Work item: Find every line below that contains the word "refund" and copy it out.

(Material provided Opens)

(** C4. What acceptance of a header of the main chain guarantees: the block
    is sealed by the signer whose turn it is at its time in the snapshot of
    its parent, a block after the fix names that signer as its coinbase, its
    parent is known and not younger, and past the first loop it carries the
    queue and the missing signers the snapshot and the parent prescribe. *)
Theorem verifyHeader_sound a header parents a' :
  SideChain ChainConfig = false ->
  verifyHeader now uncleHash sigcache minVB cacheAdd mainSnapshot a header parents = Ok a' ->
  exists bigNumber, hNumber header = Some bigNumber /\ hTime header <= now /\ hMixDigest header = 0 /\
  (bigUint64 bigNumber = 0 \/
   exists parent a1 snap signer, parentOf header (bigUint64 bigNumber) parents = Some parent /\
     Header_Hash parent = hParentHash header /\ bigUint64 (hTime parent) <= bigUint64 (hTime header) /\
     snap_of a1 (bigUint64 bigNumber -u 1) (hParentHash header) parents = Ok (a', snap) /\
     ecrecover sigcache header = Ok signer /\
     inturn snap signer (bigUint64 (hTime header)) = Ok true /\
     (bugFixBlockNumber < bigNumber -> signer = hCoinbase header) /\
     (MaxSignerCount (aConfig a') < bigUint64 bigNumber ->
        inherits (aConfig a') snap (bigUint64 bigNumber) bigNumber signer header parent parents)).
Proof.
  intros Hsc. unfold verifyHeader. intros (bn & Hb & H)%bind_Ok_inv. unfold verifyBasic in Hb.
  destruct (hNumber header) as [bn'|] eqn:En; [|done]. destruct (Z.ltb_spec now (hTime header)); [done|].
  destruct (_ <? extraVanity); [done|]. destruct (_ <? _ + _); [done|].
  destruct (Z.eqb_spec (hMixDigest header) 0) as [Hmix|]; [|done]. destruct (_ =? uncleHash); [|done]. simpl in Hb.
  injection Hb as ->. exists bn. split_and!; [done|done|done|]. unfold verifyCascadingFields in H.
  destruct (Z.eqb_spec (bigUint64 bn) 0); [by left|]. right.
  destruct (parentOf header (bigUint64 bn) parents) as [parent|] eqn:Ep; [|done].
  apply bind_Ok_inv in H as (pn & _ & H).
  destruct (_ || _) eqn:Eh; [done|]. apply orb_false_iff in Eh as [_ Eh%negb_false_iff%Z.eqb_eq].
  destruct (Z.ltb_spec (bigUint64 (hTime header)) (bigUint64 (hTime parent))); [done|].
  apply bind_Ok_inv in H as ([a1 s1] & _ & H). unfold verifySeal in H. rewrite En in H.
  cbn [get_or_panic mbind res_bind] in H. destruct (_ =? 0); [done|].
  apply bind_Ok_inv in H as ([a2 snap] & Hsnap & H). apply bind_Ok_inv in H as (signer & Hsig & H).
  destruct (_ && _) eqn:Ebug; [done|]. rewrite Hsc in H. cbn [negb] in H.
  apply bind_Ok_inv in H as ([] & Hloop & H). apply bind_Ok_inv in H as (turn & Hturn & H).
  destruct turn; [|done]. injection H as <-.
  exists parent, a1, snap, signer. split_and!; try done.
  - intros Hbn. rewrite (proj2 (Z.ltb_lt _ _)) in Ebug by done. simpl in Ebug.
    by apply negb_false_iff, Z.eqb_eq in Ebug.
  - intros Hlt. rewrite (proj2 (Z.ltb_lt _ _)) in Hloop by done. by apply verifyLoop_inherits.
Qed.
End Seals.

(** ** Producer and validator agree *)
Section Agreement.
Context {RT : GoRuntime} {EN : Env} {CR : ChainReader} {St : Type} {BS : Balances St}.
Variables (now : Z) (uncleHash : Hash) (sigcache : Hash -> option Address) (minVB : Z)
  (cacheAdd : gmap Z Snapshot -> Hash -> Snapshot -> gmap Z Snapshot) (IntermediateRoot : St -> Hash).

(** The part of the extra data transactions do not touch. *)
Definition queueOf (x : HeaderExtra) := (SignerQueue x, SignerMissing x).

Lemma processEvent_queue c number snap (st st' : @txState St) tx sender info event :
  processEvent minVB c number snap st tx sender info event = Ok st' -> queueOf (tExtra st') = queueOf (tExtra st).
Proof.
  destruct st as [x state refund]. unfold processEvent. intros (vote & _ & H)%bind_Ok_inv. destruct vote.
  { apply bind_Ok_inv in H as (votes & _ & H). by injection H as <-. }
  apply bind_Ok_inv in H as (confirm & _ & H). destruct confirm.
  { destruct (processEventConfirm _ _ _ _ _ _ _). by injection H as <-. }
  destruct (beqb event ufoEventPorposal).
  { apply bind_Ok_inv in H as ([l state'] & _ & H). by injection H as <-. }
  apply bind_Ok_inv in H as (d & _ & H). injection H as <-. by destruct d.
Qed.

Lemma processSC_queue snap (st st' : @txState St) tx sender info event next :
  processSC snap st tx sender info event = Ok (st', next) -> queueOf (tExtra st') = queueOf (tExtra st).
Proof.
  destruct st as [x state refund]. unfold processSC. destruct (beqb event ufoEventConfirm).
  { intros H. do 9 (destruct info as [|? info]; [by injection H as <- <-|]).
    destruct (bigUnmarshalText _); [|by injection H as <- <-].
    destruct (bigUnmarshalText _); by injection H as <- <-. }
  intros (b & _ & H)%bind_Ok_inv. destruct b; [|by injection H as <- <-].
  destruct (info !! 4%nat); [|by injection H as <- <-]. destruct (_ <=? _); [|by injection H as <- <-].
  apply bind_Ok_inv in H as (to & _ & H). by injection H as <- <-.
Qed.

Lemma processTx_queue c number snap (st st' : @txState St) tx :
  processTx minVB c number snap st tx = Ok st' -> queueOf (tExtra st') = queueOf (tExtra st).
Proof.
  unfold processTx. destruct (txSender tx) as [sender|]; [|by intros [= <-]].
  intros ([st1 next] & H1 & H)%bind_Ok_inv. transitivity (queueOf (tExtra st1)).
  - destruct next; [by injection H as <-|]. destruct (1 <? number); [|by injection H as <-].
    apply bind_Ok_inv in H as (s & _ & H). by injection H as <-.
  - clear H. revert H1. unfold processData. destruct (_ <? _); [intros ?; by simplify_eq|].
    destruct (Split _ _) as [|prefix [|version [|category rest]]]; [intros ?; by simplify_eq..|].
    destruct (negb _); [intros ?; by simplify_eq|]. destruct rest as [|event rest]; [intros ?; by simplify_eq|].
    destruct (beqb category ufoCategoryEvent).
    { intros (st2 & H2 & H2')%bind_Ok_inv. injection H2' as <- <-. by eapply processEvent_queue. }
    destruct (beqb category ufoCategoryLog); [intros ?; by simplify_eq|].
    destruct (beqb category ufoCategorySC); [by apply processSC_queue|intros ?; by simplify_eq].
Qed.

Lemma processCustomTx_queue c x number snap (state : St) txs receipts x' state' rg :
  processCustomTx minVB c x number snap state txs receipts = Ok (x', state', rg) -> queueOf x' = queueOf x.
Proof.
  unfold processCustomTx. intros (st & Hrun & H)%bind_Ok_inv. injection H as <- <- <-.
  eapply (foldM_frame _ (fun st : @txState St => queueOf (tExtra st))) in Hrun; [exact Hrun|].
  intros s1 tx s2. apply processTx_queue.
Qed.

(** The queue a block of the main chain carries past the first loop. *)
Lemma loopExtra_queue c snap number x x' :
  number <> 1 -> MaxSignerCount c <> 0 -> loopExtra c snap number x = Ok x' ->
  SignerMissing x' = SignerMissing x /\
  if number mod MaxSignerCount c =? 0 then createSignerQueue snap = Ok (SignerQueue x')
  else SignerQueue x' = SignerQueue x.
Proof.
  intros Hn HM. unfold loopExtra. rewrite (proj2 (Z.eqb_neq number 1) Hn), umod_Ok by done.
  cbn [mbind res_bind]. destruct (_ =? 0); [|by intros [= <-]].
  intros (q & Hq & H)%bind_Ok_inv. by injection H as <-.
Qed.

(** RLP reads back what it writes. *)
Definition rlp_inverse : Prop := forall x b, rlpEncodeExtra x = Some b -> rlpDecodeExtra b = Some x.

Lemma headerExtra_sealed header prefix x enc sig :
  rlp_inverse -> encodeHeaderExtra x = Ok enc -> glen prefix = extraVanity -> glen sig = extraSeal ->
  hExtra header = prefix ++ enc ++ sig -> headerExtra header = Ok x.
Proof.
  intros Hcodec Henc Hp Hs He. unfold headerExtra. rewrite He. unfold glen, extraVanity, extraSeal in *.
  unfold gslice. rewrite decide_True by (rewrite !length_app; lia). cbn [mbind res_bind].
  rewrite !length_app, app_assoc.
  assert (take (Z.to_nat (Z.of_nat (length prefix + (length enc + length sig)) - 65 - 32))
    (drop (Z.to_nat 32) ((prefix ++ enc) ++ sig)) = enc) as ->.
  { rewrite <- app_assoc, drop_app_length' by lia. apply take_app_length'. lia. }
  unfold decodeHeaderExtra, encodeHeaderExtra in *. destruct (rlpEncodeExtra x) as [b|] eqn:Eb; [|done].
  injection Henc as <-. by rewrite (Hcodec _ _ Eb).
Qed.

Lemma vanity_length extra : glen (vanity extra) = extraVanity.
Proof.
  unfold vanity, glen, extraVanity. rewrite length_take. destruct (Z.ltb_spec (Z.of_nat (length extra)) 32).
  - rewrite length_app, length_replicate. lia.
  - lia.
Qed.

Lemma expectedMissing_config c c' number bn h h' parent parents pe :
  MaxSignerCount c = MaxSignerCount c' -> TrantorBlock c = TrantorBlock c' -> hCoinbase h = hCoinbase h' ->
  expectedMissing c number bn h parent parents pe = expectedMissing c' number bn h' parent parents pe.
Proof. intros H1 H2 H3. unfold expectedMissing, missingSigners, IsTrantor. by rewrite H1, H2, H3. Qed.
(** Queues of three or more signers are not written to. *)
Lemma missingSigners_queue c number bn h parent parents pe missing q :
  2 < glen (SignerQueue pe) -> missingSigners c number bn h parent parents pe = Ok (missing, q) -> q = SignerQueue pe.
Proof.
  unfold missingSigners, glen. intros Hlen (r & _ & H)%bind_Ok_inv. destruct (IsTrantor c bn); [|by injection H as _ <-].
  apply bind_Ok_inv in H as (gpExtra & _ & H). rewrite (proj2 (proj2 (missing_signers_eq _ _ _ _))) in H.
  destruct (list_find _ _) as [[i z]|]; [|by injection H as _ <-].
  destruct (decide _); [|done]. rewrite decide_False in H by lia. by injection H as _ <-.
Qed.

(Material provided Closes)

Answer space:
  destruct st as [x state refund]. unfold processEvent. intros (vote & _ & H)%bind_Ok_inv. destruct vote.
  destruct st as [x state refund]. unfold processSC. destruct (beqb event ufoEventConfirm).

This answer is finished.